Henry David Thoreau was an exacting observer and prolific journal keeper. For 6 years, he tracked the life histories of more than 400 plant species in a 67-square-kilometer area around Concord, Massachusetts. Now, a group of plant ecologists at Boston and Harvard Universities have surveyed the same area, comparing notes -- abundances, habitats, and flowering times -- with Thoreau. They claim to have substantiated the stress on plant communities caused by global warming (Science, July 4, 2008).
I don't doubt the warming, but I wonder whether a study of plants in so highly developed an area can yield any meaningful data vis-a-vis climate change. My wife has been recording the flowering time of the montbretia on our hill for 17 years. It varies a week or more from the average, with no discernible secular trend. As for abundances of plants and animals, changes have been dramatic. The montbretia has prospered, running riot in the ditches. Some of the more delicate wildflowers of the hedgerows, such as herb robert, have become rarer. Slugs have faded from the scene (except the garden). Badgers are gone. Foxes rarer. Corncrakes and cuckoos kaput. Before I would attribute any of this to climate change I would consider the massive transformation in agriculture -- the use of heavily fertilized monocrops and grubbing out of hedgerows -- and the domestication of the landscape for holiday homes. Looking for the signal of a degree or two of global warming in the midst of so much human-inflicted trauma seems to me a bit of a stretch.
Mind you, I'm not knocking the ecologists. Here on the Dingle Peninsula they have come to the rescue of one of our rarest and most mysterious species, the Natterjack toad. This little animal inhabits one tiny patch of Ireland near the head of Dingle Bay. Whether this is the last remnant of a once wider population, or a relatively recent introduction has been a matter of considerable debate. Now the government is offering farmers subsidies to provide shallow ponds for the toads. A cooperating farmer can earn up to $6000 annually, no small inducement. Will it help the Natterjack survive?
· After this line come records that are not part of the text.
(** A call whose tracking starts from a budget with [n] calls left, and whose
    target, when there is one, has not been tried. *)
Record opening (n : nat) (request : ChatRequest) (w : world) : Prop := {
  op_model : req_model request = model;
  op_routes : truthy (od_get "failover_routes" (req_extra_body request)) = false;
  op_context : is_Some (w_context w);
  op_tracking : ∀ w', w_clock w' = w_clock w →
    (∀ k, k ∈ budget_keys → ctx_get k (w_context w') = ctx_get k (w_context w)) → is_Some (w_context w') →
    ∃ attempted start started w1, start_attempt w' = (Ok (start, started), w1) ∧
      ready attempted start (w_clock w1) w1 ∧ w_attempted w1 = attempted ∧ w_calls w1 = w_calls w' ∧
      w_clock w1 = w_clock w' ∧ rank attempted (w_clock w1 - start) ≤ n ∧
      ∀ c t, bmr_answer request c = Ok t → tgt_backend t ∉ attempted
}.

Lemma start_attempt_budget w c b c' :
  w_context w = Some c → get_or_init_stream_recovery_budget (w_clock w) (Some c) = (Some b, Some c') →
  carries c' (attempted_backends b) (start_seconds (budget_start_time b)) →
  ∃ started w1, start_attempt w = (Ok (start_seconds (budget_start_time b), started), w1) ∧
    ready (attempted_backends b) (start_seconds (budget_start_time b)) (w_clock w1) w1 ∧
    w_attempted w1 = attempted_backends b ∧ w_calls w1 = w_calls w ∧ w_clock w1 = w_clock w.
Proof.
  intros Hw Hg Hc. unfold start_attempt. rewrite Hw Hg. eexists _, _. split; [reflexivity|].
  split_and!; [|done..]. exists c'. split_and!; [done..|]. cbn. lra.
Qed.

Lemma entry_opening n request w : entry n request w → opening n request w.
Proof.
  intros [Hm Hr (attempted & start & (c & Hc & Hcar & _) & (b & Hb & Hni) & Hrank)].
  split; [done..|by rewrite Hc|]. intros w' Hclk Hf [c' Hc']. rewrite Hc Hc' in Hf.
  apply (carries_frame c c') in Hcar; [|done].
  destruct (get_budget_carried (w_clock w') c' _ _ Hcar) as (bud & c1 & Hg & Ha & Hs & Hcar1). subst.
  destruct (start_attempt_budget w' c' bud c1) as (st & w1 & E & Hready & Ha1 & Hn1 & Hclk1); [done..|].
  eexists _, _, st, w1. split_and!; try done; [by rewrite Hclk1 Hclk|].
  intros c2 t Ht. destruct (rh_answer Hhonours request c2 t Hm Ht) as [_ Hback]. by rewrite (Hback b).
Qed.

(** The calls a configuration allows. *)
Definition call_bound : nat :=
  Z.to_nat (max_failover_hops config) +
  Z.to_nat (Qfloor (total_timeout_budget config / min_retry_wait config)).

Lemma unstarted_opening request w c :
  req_model request = model → truthy (od_get "failover_routes" (req_extra_body request)) = false →
  w_context w = Some c → unstarted c → opening call_bound request w.
Proof.
  intros Hm Hr Hc Hun. split; [done..|by rewrite Hc|]. intros w' Hclk Hf [c' Hc']. rewrite Hc Hc' in Hf.
  assert (unstarted c') as Hun'.
  { destruct Hun. split; rewrite Hf //; unfold budget_keys; set_solver. }
  destruct (get_budget_unstarted (w_clock w') c' Hun') as (bud & c1 & Hg & Ha & Hs & Hcar1).
  rewrite -Ha -Hs in Hcar1.
  destruct (start_attempt_budget w' c' bud c1) as (st & w1 & E & Hready & Ha1 & Hn1 & Hclk1); [done..|].
  eexists _, _, st, w1. split_and!; try done.
  - rewrite Ha Hs Hclk1. pose proof (float_of_Q_le (w_clock w')).
    pose proof (rank_mono [] 0 (w_clock w' - start_seconds (float_of_Q (w_clock w'))) ltac:(lra)).
    assert (rank [] 0 ≤ call_bound); [|lia]. unfold rank, call_bound. cbn [length].
    assert ((total_timeout_budget config - 0) / min_retry_wait config ==
      total_timeout_budget config / min_retry_wait config)%Q as Hq
      by (field; pose proof min_wait_pos; lra).
    rewrite Hq. destruct Hvalid. lia.
  - intros c2 t _. rewrite Ha. apply not_elem_of_nil.
Qed.

Lemma sync_plain request t :
  req_model request = model → tgt_model t = model →
  truthy (od_get "failover_routes" (req_extra_body request)) = false →
  let r := synchronize_request_with_target request t in
  req_model r = model ∧ truthy (od_get "failover_routes" (req_extra_body r)) = false.
Proof.
  intros Hm Ht Hr. unfold synchronize_request_with_target. rewrite Hm Ht String.eqb_refl. cbn [req_model req_extra_body].
  split; [done|]. set (body := match tgt_uri_params t with [] => _ | _ => _ end).
  assert (od_get "failover_routes" body = od_get "failover_routes" (req_extra_body request)) as Hb.
  { subst body. destruct (tgt_uri_params t); [by rewrite od_get_pop_ne|by rewrite od_get_set_ne]. }
  clearbody body. destruct (req_extra_body request) as [|p l]; [by rewrite Hb|].
  destruct (is_empty _); [rewrite od_get_pop_ne //|rewrite od_get_set_ne //]; rewrite od_get_set_ne // Hb //.
Qed.

Lemma outer_agrees n stream backend m1 m2 w :
  agrees n m1 m2 w →
  agrees n (outer_handlers normalize terminal_chunk stream backend m1)
    (outer_handlers normalize terminal_chunk stream backend m2) w.
Proof.
  intros [He Hc]. split; [unfold outer_handlers; by rewrite He|]. by rewrite outer_calls.
Qed.

Lemma resolve_frame w request r w1 :
  with_context (resolve_target request) w = (r, w1) → is_Some (w_context w) →
  fst (resolve_target request (w_context w)) = r ∧ w_clock w1 = w_clock w ∧ w_calls w1 = w_calls w ∧
  is_Some (w_context w1) ∧ ∀ k, k ∈ budget_keys → ctx_get k (w_context w1) = ctx_get k (w_context w).
Proof.
  unfold with_context, resolve_target. intros [= <- <-] [c Hc]. rewrite Hc. cbn. split_and!; [done..|by eexists|].
  intros k Hk. by apply (rh_frame Hhonours).
Qed.

Lemma check_complex_plain request :
  truthy (od_get "failover_routes" (req_extra_body request)) = false →
  check_complex_failover failover_routes request model = Ok false.
Proof. intros Hr. unfold check_complex_failover. rewrite Hr. cbn. by rewrite Hroutes. Qed.

Lemma agrees_next_call {A} n (f1 f2 : backend_call → W A) w :
  agrees n (f1 (env (w_calls w))) (f2 (env (w_calls w)))
    (MkWorld (w_context w) (w_attempted w) (w_clock w) (w_sleeps w) (S (w_calls w))) →
  agrees (S n) (next_call env ≫= f1) (next_call env ≫= f2) w.
Proof.
  intros [He Hc]. split; [exact He|]. cbn [w_calls] in Hc.
  unfold mbind, stm_bind, next_call. by rewrite -Nat.add_succ_comm.
Qed.

(** One pass: both ways to go on agree, with one call more. *)
Lemma complete_once_step n cb1 cb2 request stream w :
  callbacks_agree n cb1 cb2 → opening (S n) request w →
  let once := complete_once parse_http_date parse_qs strategy routing gate_cancelled wait_cancelled
    config_keepalive_interval completion_id request_stream a_session_id random_value normalize terminal_chunk
    failover_routes get_failover_plan env in
  agrees (S n) (once cb1 request stream true) (once cb2 request stream true) w.
Proof.
  intros Hcb [Hm Hr Hctx Htrack] once. unfold once, complete_once.
  destruct (with_context (resolve_target request) w) as [ans w1] eqn:E1.
  destruct (resolve_frame w request ans w1 E1 Hctx) as (Hans & Hclk1 & Hn1 & Hctx1 & Hf).
  apply agrees_bind; rewrite E1 //. intros t ? [= -> <-].
  destruct (rh_answer Hhonours request (w_context w) t Hm Hans) as [Htm _]. rewrite Htm.
  destruct (sync_plain request t Hm Htm Hr) as [Hm' Hr']. set (req := synchronize_request_with_target request t) in *.
  apply agrees_bind; [done|]. intros cx w2. rewrite check_complex_plain //. intros [= <- <-].
  apply agrees_next_call.
  set (w2 := MkWorld (w_context w1) (w_attempted w1) (w_clock w1) (w_sleeps w1) (S (w_calls w1))).
  destruct (Htrack w2) as (attempted & start & started & w3 & E3 & Hready & Ha3 & Hn3 & Hclk3 & Hrank & Hfresh);
    [done..|]. clearbody w2.
  destruct (env (w_calls w1)) as [e|d e|d r] eqn:Eenv.
  - apply agrees_refl. unfold answer_error. destruct stream; cbn; lia.
  - apply agrees_bind; rewrite E3 //. intros tr ? [= <- <-]. apply outer_agrees. cbn [fst snd].
    apply agrees_bind; [done|]. intros [] w4 [= <-]. unfold on_call_failure.
    destruct (is_cancellation e); [apply agrees_refl; cbn; lia|].
    destruct (is_auth_failure _); [apply agrees_refl; cbn; lia|]. rewrite Htm.
    assert (w_clock w3 <= w_clock w3 + d)%Q as Hle by (pose proof (Hdurations _ _ _ Eenv); lra).
    apply recovery_step with (attempted := attempted); try done.
    + exact (Hfresh (w_context w) t Hans).
    + destruct Hready as (c & ? & ? & ?). exists c. split_and!; [done..|]. cbn. lra.
    + cbn [w_clock]. etrans; [|exact Hrank]. apply rank_mono. lra.
  - apply agrees_refl. unfold mbind, stm_bind. rewrite E3. cbn. lia.
Qed.

Lemma opening_rank n request w : opening n request w → n ≠ 0.
Proof.
  intros [_ _ Hc Ht]. destruct (Ht w) as (a & s & ? & w1 & _ & _ & _ & _ & _ & Hr & _); [done..|].
  unfold rank in Hr. lia.
Qed.

Lemma call_agrees n fuel request stream w :
  opening n request w → n ≤ fuel →
  agrees n (call fuel request stream true) (call (S fuel) request stream true) w.
Proof.
  revert fuel request stream w; induction n as [|n IH]; intros fuel request stream w Hop Hle.
  { by apply opening_rank in Hop. }
  destruct fuel as [|fuel]; [lia|]. apply (complete_once_step n); [|done].
  intros request' stream' w' He. apply IH; [by apply entry_opening|lia].
Qed.

Lemma recovery_bounded fuel request stream w c :
  req_model request = model → truthy (od_get "failover_routes" (req_extra_body request)) = false →
  w_context w = Some c → unstarted c → call_bound ≤ fuel →
  call fuel request stream true w = call call_bound request stream true w ∧
  w_calls (snd (call fuel request stream true w)) ≤ w_calls w + call_bound.
Proof.
  intros Hm Hr Hc Hun Hle. pose proof (unstarted_opening request w c Hm Hr Hc Hun) as Hop.
  destruct (call_agrees call_bound fuel request stream w Hop Hle) as [_ Hcalls]. split; [|done].
  clear Hcalls. induction Hle as [|fuel Hle IH]; [done|].
  destruct (call_agrees call_bound fuel request stream w Hop Hle) as [He _]. by rewrite -He.
Qed.
End loop.

(** C3: Recovery ends, as long as failing over moves on.  Assume a configuration that
    its validation accepts, a positive keep-alive interval, failures that take no
    negative time, a model without configured failover routes, and a resolver that for requests of this model answers the model and the backend which the
    request's extra body names and leaves the recovery's entries in the context alone
    (a session with a backend of its own, a static route and an explicit selector make
    the resolver of the proxy answer otherwise; without the assumption failover can go
    back and forth for ever).  Then, for a request whose context has not begun a
    recovery, whatever the backends answer, whatever discovery returns at each point
    and whenever the session is cancelled, a completion makes at most
    [max_failover_hops + floor(total_timeout_budget / min_retry_wait)] backend calls
    through all its retries and failovers, and that much recursion is enough: more
    fuel changes nothing. *)
Theorem recovery_terminates `{R : BackendModelResolver} parse_http_date parse_qs config discovery routing
    gate_cancelled wait_cancelled config_keepalive_interval completion_id request_stream a_session_id random_value
    normalize terminal_chunk failover_routes get_failover_plan env fuel request stream w c :
  let call := call_completion parse_http_date parse_qs (Some (config, discovery)) routing gate_cancelled
    wait_cancelled config_keepalive_interval completion_id request_stream a_session_id random_value normalize
    terminal_chunk failover_routes get_failover_plan env in
  config_valid config →
  (0 < default 8 config_keepalive_interval)%Q →
  (∀ n d e, env n = Fails d e → (0 <= d)%Q) →
  resolver_honours (req_model request) →
  od_mem (req_model request) failover_routes = false →
  truthy (od_get "failover_routes" (req_extra_body request)) = false →
  w_context w = Some c → unstarted c → call_bound config ≤ fuel →
  call fuel request stream true w = call (call_bound config) request stream true w ∧
  w_calls (snd (call fuel request stream true w)) ≤ w_calls w + call_bound config.
Proof.
  intros call Hvalid Hinterval Hdurations Hhonours Hroutes Hr Hc Hun Hle.
  by apply (recovery_bounded parse_http_date parse_qs config discovery routing gate_cancelled wait_cancelled
    config_keepalive_interval completion_id request_stream a_session_id random_value normalize terminal_chunk
    failover_routes get_failover_plan env (req_model request) Hvalid Hhonours Hroutes Hinterval Hdurations
    fuel request stream w c).
Qed.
I mentioned here the other day the fox on my window sill, the first fox I had seen on our property in several years. Two days later a friend saw a dead fox in the road nearby and I feared it was my visitor. But no, my wife saw our fox again yesterday, waltzing along the wall in front of the cottage. The threat of climate change is surely of less consequence to the foxes of our area than the huge increase in automotive traffic. On the main road below the house recently I saw what appeared to be a black mink scampering from ditch to ditch, dodging traffic, no doubt descended from escaped importees as minks are not indigenous to Ireland. Where in the midst of so much direct and local environmental disruption are we to spot the elusive signature of global warming?